First, Transportation Secretary Anthony Foxx will have to approve how Metro spends the money. It will be up to Foxx to determine that Metro is making progress implementing recommendations laid in the Federal Transit Administration’s recently released Safety Management Oversight Report. The secretary also must determine that the funding is spent on top of safety priorities that have been outlined by the National Transportation Safety Board and the FTA, including the purchase of new rail cars.
In addition, Metro must make quarterly reports to the committee regarding the progress it is making completing existing — and forthcoming — NTSB safety recommendations likely to come from the fatal smoke incident at L’Enfant Plaza station. One woman was killed and scores of others were injured in the Jan. 12 incident after their train became stranded in a tunnel and filled with smoke. The NTSB this week concluded two days of public hearings into the incident.

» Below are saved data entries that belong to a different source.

(* ===== verification/Grouping.v ===== *)
(** * Identity binding policy (dedup-engine/src/grouping.rs, eligibility of hasher.rs)

    The context that the streaming index (DedupIndex) and the collect-all
    grouping (KeepGroup) share: scope, guards, identity level, honesty counters,
    the table that says when a message may join a group by content, and the
    Tier-2 eligibility of a message.  Strings are their UTF-8 bytes. *)

From S2P Require Import Prelude Text.
From coqutil Require Export Datatypes.RecordSetters.
Export RecordSetters.DoubleBraceUpdate.

(** A setter is always derived from its getter, never found by unfolding its type. *)
#[global] Typeclasses Opaque Setter.

#[export] Instance byte_countable : Countable byte.
Proof.
  refine (inj_countable Byte.to_N Byte.of_N _). intros x. apply Byte.of_to_N.
Defined.

(** [u64] counters: [+= 1] and [saturating_add]. *)
Definition add_u64 (n x : Z) : Z := wrap 64 (x + n).

Inductive dedupe_scope := Global | PerSource.
#[export] Instance dedupe_scope_eq_dec : EqDecision dedupe_scope.
Proof. solve_decision. Defined.

Inductive identity_level := IdOff | IdV1 | IdBody | IdBodyRecip | IdBodyRecipAttach.
#[export] Instance identity_level_eq_dec : EqDecision identity_level.
Proof. solve_decision. Defined.

(** [IdentityLevel::is_strong], [includes_recipients], [includes_attach_content] *)
Definition is_strong (l : identity_level) : bool :=
  match l with IdOff | IdV1 => false | _ => true end.
Definition includes_recipients (l : identity_level) : bool :=
  match l with IdBodyRecip | IdBodyRecipAttach => true | _ => false end.
Definition includes_attach_content (l : identity_level) : bool :=
  match l with IdBodyRecipAttach => true | _ => false end.

Inductive tier1_verify := VerifyOff | VerifyContent | VerifyBody.
#[export] Instance tier1_verify_eq_dec : EqDecision tier1_verify.
Proof. solve_decision. Defined.

(** How an item was bound into its group. *)
Inductive bound_by := Seed | MessageId | ContentHash | StrongContentHash.
#[export] Instance bound_by_eq_dec : EqDecision bound_by.
Proof. solve_decision. Defined.

(** [BoundBy::tier_csv] *)
Definition tier_csv (b : bound_by) : option string :=
  match b with
  | Seed => None
  | MessageId => Some "message_id"%string
  | ContentHash => Some "content_hash"%string
  | StrongContentHash => Some "content_hash_strong"%string
  end.

Record grouping_context := {
  tier2_enabled : bool;
  scope : dedupe_scope;
  tier1_authority : bool;
  require_readable_body : bool;
  identity : identity_level;
  verify : tier1_verify;
  allow_degenerate_tier2 : bool;
  allow_crc_suspect_tier2 : bool;
  allow_cross_mid_tier2 : bool;
  tier1_backfill : bool;
  ignore_inline_attachments : bool }.

(** [GroupingContext::default] *)
Definition default_context : grouping_context := {|
  tier2_enabled := true; scope := Global; tier1_authority := true;
  require_readable_body := true; identity := IdOff; verify := VerifyOff;
  allow_degenerate_tier2 := false; allow_crc_suspect_tier2 := false;
  allow_cross_mid_tier2 := false; tier1_backfill := false;
  ignore_inline_attachments := false |}.

(** [GroupingContext::pre_0076] *)
Definition pre_0076 : grouping_context := {|
  tier2_enabled := true; scope := Global; tier1_authority := false;
  require_readable_body := false; identity := IdOff; verify := VerifyOff;
  allow_degenerate_tier2 := true; allow_crc_suspect_tier2 := false;
  allow_cross_mid_tier2 := true; tier1_backfill := false;
  ignore_inline_attachments := false |}.

(** [GroupingContext::with_tier2] *)
Definition with_tier2 (enabled : bool) : grouping_context := {|
  tier2_enabled := enabled; scope := Global; tier1_authority := true;
  require_readable_body := true; identity := IdOff; verify := VerifyOff;
  allow_degenerate_tier2 := false; allow_crc_suspect_tier2 := false;
  allow_cross_mid_tier2 := false; tier1_backfill := false;
  ignore_inline_attachments := false |}.

Definition block_cross_mid (c : grouping_context) : bool :=
  tier1_authority c && negb (allow_cross_mid_tier2 c).

Definition enforce_readable_body (c : grouping_context) : bool :=
  require_readable_body c && negb (allow_degenerate_tier2 c).

(** [GroupingContext::allow_crc_suspect_tier2_for]; the path key is unused. *)
Definition allow_crc_suspect_tier2_for (c : grouping_context) (path_key : bstring) : bool :=
  allow_crc_suspect_tier2 c.

Record grouping_stats := {
  tier2_blocked_unreadable_body : Z;
  tier2_blocked_degenerate : Z;
  tier2_blocked_crc_suspect : Z;
  cross_mid_blocked : Z;
  cross_mid_blocked_groups : Z;
  cross_mid_blocked_max_group : Z;
  tier1_divergent_body : Z;
  tier1_divergent_metadata : Z;
  tier1_divergent_recipients : Z;
  tier1_backfill_candidates : Z;
  tier2_5_splits : Z;
  tier2_5_splits_bcc_only : Z;
  tier2_5_splits_recipients_only : Z;
  x500_recipient_items : Z;
  inline_attachments_ignored : Z;
  strong_hash_attach_unread : Z;
  strong_hash_attach_digested : Z;
  strong_hash_attach_bytes : Z;
  strong_hash_attach_truncated : Z;
  strong_hash_embedded_parsed : Z;
  strong_hash_embedded_depth_limit : Z;
  strong_hash_embedded_unparsed : Z;
  tier2_preview_bytes_over_budget : Z }.

Definition default_stats : grouping_stats := {|
  tier2_blocked_unreadable_body := 0; tier2_blocked_degenerate := 0;
  tier2_blocked_crc_suspect := 0; cross_mid_blocked := 0; cross_mid_blocked_groups := 0;
  cross_mid_blocked_max_group := 0; tier1_divergent_body := 0; tier1_divergent_metadata := 0;
  tier1_divergent_recipients := 0; tier1_backfill_candidates := 0; tier2_5_splits := 0;
  tier2_5_splits_bcc_only := 0; tier2_5_splits_recipients_only := 0; x500_recipient_items := 0;
  inline_attachments_ignored := 0; strong_hash_attach_unread := 0;
  strong_hash_attach_digested := 0; strong_hash_attach_bytes := 0;
  strong_hash_attach_truncated := 0; strong_hash_embedded_parsed := 0;
  strong_hash_embedded_depth_limit := 0; strong_hash_embedded_unparsed := 0;
  tier2_preview_bytes_over_budget := 0 |}.

(** [GroupingStats::merge_from]: sums, and the larger of the two maxima. *)
Definition merge_from (s o : grouping_stats) : grouping_stats := {|
  tier2_blocked_unreadable_body := add_u64 (tier2_blocked_unreadable_body s) (tier2_blocked_unreadable_body o);
  tier2_blocked_degenerate := add_u64 (tier2_blocked_degenerate s) (tier2_blocked_degenerate o);
  tier2_blocked_crc_suspect := add_u64 (tier2_blocked_crc_suspect s) (tier2_blocked_crc_suspect o);
  cross_mid_blocked := add_u64 (cross_mid_blocked s) (cross_mid_blocked o);
  cross_mid_blocked_groups := add_u64 (cross_mid_blocked_groups s) (cross_mid_blocked_groups o);
  cross_mid_blocked_max_group := Z.max (cross_mid_blocked_max_group s) (cross_mid_blocked_max_group o);
  tier1_divergent_body := add_u64 (tier1_divergent_body s) (tier1_divergent_body o);
  tier1_divergent_metadata := add_u64 (tier1_divergent_metadata s) (tier1_divergent_metadata o);
  tier1_divergent_recipients := add_u64 (tier1_divergent_recipients s) (tier1_divergent_recipients o);
  tier1_backfill_candidates := add_u64 (tier1_backfill_candidates s) (tier1_backfill_candidates o);
  tier2_5_splits := add_u64 (tier2_5_splits s) (tier2_5_splits o);
  tier2_5_splits_bcc_only := add_u64 (tier2_5_splits_bcc_only s) (tier2_5_splits_bcc_only o);
  tier2_5_splits_recipients_only := add_u64 (tier2_5_splits_recipients_only s) (tier2_5_splits_recipients_only o);
  x500_recipient_items := add_u64 (x500_recipient_items s) (x500_recipient_items o);
  inline_attachments_ignored := add_u64 (inline_attachments_ignored s) (inline_attachments_ignored o);
  strong_hash_attach_unread := add_u64 (strong_hash_attach_unread s) (strong_hash_attach_unread o);
  strong_hash_attach_digested := add_u64 (strong_hash_attach_digested s) (strong_hash_attach_digested o);
  strong_hash_attach_bytes := add_u64 (strong_hash_attach_bytes s) (strong_hash_attach_bytes o);
  strong_hash_attach_truncated := add_u64 (strong_hash_attach_truncated s) (strong_hash_attach_truncated o);
  strong_hash_embedded_parsed := add_u64 (strong_hash_embedded_parsed s) (strong_hash_embedded_parsed o);
  strong_hash_embedded_depth_limit := add_u64 (strong_hash_embedded_depth_limit s) (strong_hash_embedded_depth_limit o);
  strong_hash_embedded_unparsed := add_u64 (strong_hash_embedded_unparsed s) (strong_hash_embedded_unparsed o);
  tier2_preview_bytes_over_budget := add_u64 (tier2_preview_bytes_over_budget s) (tier2_preview_bytes_over_budget o) |}.

(** [GroupingStats::any_guard_fired] *)
Definition any_guard_fired (s : grouping_stats) : bool :=
  (0 <? tier2_blocked_unreadable_body s) || (0 <? tier2_blocked_degenerate s)
  || (0 <? tier2_blocked_crc_suspect s) || (0 <? cross_mid_blocked s)
  || (0 <? tier2_preview_bytes_over_budget s) || (0 <? tier1_divergent_body s).

(** The component fingerprints [fp_body], [fp_header], [fp_recipients],
    [fp_attachments] that items, slots and groups carry. *)
Record fingerprints := {
  fp_body : Z; fp_header : Z; fp_recipients : Z; fp_attachments : Z }.
#[export] Instance fingerprints_eq_dec : EqDecision fingerprints.
Proof. solve_decision. Defined.

(** The divergence counters: at most one of the three is incremented. *)
Definition note_divergence (group item : fingerprints) (s : grouping_stats) : grouping_stats :=
  let body_diff := negb (fp_body item =? fp_body group) in
  let meta_diff := negb (fp_header item =? fp_header group)
                   || negb (fp_attachments item =? fp_attachments group) in
  let recip_diff := negb (fp_recipients item =? fp_recipients group) in
  if body_diff then s {{ tier1_divergent_body ::= add_u64 1 }}
  else if recip_diff && negb meta_diff then s {{ tier1_divergent_recipients ::= add_u64 1 }}
  else if meta_diff then s {{ tier1_divergent_metadata ::= add_u64 1 }}
  else s.

(** [mid_present]: the empty string counts as absent. *)
Definition mid_present (mid : option bstring) : option bstring :=
  match mid with Some [] => None | _ => mid end.

(** [mid_join_compatible]: whether the item may join, and the group's MID afterwards. *)
Definition mid_join_compatible (group_bound_mid item_mid : option bstring)
    (block_cross_mid : bool) : bool * option bstring :=
  match mid_present group_bound_mid, mid_present item_mid with
  | None, None => (true, None)
  | None, Some m => (true, Some m)
  | Some gm, None => (true, Some gm)
  | Some gm, Some im =>
      if decide (gm = im) then (true, Some gm)
      else if negb block_cross_mid then (true, Some gm)
      else (false, None)
  end.

(** The key of a message in a hash map: scope prefix, then Message-ID or hash. *)
Definition scope_prefix (s : dedupe_scope) (source_key : bstring) : bstring :=
  match s with Global => [] | PerSource => source_key ++ [Byte.x00] end.
Definition mid_key (s : dedupe_scope) (source_key mid : bstring) : bstring :=
  scope_prefix s source_key ++ mid.
Definition hash_map_key (s : dedupe_scope) (source_key hash : bstring) : bstring :=
  scope_prefix s source_key ++ hash.

(** [tier2_bind_hash] of the index and of the keep set. *)
Definition tier2_bind_hash (identity : identity_level) (content_hash : bstring)
    (strong_content_hash : option bstring) : bstring :=
  if is_strong identity then default content_hash strong_content_hash else content_hash.

Definition bound_by_for_tier2 (identity : identity_level) : bound_by :=
  if is_strong identity then StrongContentHash else ContentHash.

(** [enum Tier2IneligibleReason] *)
Inductive ineligible_reason := UnreadableBody | Degenerate | CrcSuspectBody.

(** [count_weak_fields] *)
Definition count_weak_fields (subject_nonempty submit_time_present sender_nonempty : bool)
    (attach_count : Z) : Z :=
  (if subject_nonempty then 1 else 0) + (if submit_time_present then 1 else 0)
  + (if sender_nonempty then 1 else 0) + (if 1 <=? attach_count then 1 else 0).

(** [tier2_eligibility]: [None] is [Ok(())]. *)
Definition tier2_eligibility (body_incomplete body_unavailable has_body_preview
    subject_nonempty submit_time_present sender_nonempty : bool) (attach_count : Z)
    : option ineligible_reason :=
  if body_incomplete || body_unavailable then Some UnreadableBody
  else if has_body_preview then None
  else if count_weak_fields subject_nonempty submit_time_present sender_nonempty attach_count <? 2
  then Some Degenerate
  else None.

(** ** Lemmas *)

Lemma mid_present_some mid m : mid_present mid = Some m ↔ mid = Some m ∧ m ≠ [].
Proof. destruct mid as [[|b l]|]; simpl; naive_solver. Qed.

Lemma mid_present_idemp mid : mid_present (mid_present mid) = mid_present mid.
Proof. by destruct mid as [[|b l]|]. Qed.

(** A join keeps a bound MID that the group has and never mixes two MIDs when
    cross-MID joins are blocked. *)
Lemma mid_join_spec g i block :
  mid_present g = g → mid_present i = i →
  mid_join_compatible g i block =
  match g, i with
  | Some gm, Some im =>
      if decide (gm = im) then (true, Some gm)
      else if block then (false, None) else (true, Some gm)
  | Some gm, None => (true, Some gm)
  | None, _ => (true, i)
  end.
Proof.
  intros Hg Hi. unfold mid_join_compatible. rewrite Hg, Hi.
  destruct g, i; try done. destruct (decide _); [done|]. by destruct block.
Qed.

(** Keys are decoded uniquely when source keys hold no NUL. *)
Lemma app_nul_inj (p q s t : bstring) :
  Byte.x00 ∉ p → Byte.x00 ∉ q → p ++ [Byte.x00] ++ s = q ++ [Byte.x00] ++ t → p = q ∧ s = t.
Proof.
  revert q. induction p as [|b p IH]; intros [|c q] Hp Hq; simpl; intros E.
  - by simplify_eq.
  - simplify_eq. set_solver.
  - simplify_eq. set_solver.
  - injection E as -> E. apply IH in E as [-> ->]; [done|set_solver..].
Qed.

Lemma mid_key_inj s p q m m' :
  (s = PerSource → (Byte.x00 ∉ p) ∧ (Byte.x00 ∉ q)) →
  mid_key s p m = mid_key s q m' → scope_prefix s p = scope_prefix s q ∧ m = m'.
Proof.
  unfold mid_key. destruct s; simpl; [done|]. intros [Hp Hq]; [done|].
  rewrite <- !app_assoc. intros E. apply app_nul_inj in E as [-> ->]; done.
Qed.

Lemma hash_map_key_inj s p q h h' :
  length h = length h' → hash_map_key s p h = hash_map_key s q h' →
  scope_prefix s p = scope_prefix s q ∧ h = h'.
Proof. unfold hash_map_key. intros Hl E. by apply app_inj_2 in E. Qed.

“This bill does not short change riders but keeps Metro management on a short lease with stringent conditions,” Mikulski said in a statement.
Those reports to the committee also must include updates on the outstanding recommendations from the 2009 Red Line accident at Fort Totten and the deadly 2006 accident at Dupont Circle that involved a WMATA employee.
It will be interesting to see if these conditions will be enough to win over skeptics in the Republican-dominated House, which included only $100 million in Metro funding in their version of the appropriations bill. Since 2008, Congress has annually appropriated $150 million for Metro’s capital improvement budget under the Passenger Rail Investment and Improvement Act, known as PRIIA, which designated $1.5 billion for Metro over 10 years. Maryland, Virginia and the District matched the $150 million in money each year. But this year, House Republicans reduced that allocation — much to the dismay of the D.C.-area delegation, which vowed to fight the funding cut.
Republican members of Congress had proposed slashing Metro’s capital funding in the past, but this was the first time that such a reduction had moved forward.
Metro’s leadership has been under increased scrutiny following the fatal Jan. 12 incident, which exposed a series of safety gaps at the transit authority. Those gaps, including a lack of training for some of its key front-line personnel, were highlighted in a report released last week. Last year, Metro’s finances were the subject of intense scrutiny after another FTA report found significant problems with the way the agency managed federal grant money. Since then, the FTA has restricted Metro’s ability to draw from federal funds forcing the transit authority to take out a series of short-term loans.
If the Senate bill moves forward, it will be up to negotiators to work out a compromise. So while Metro may be closer to getting their full $150 million, it is not a done deal.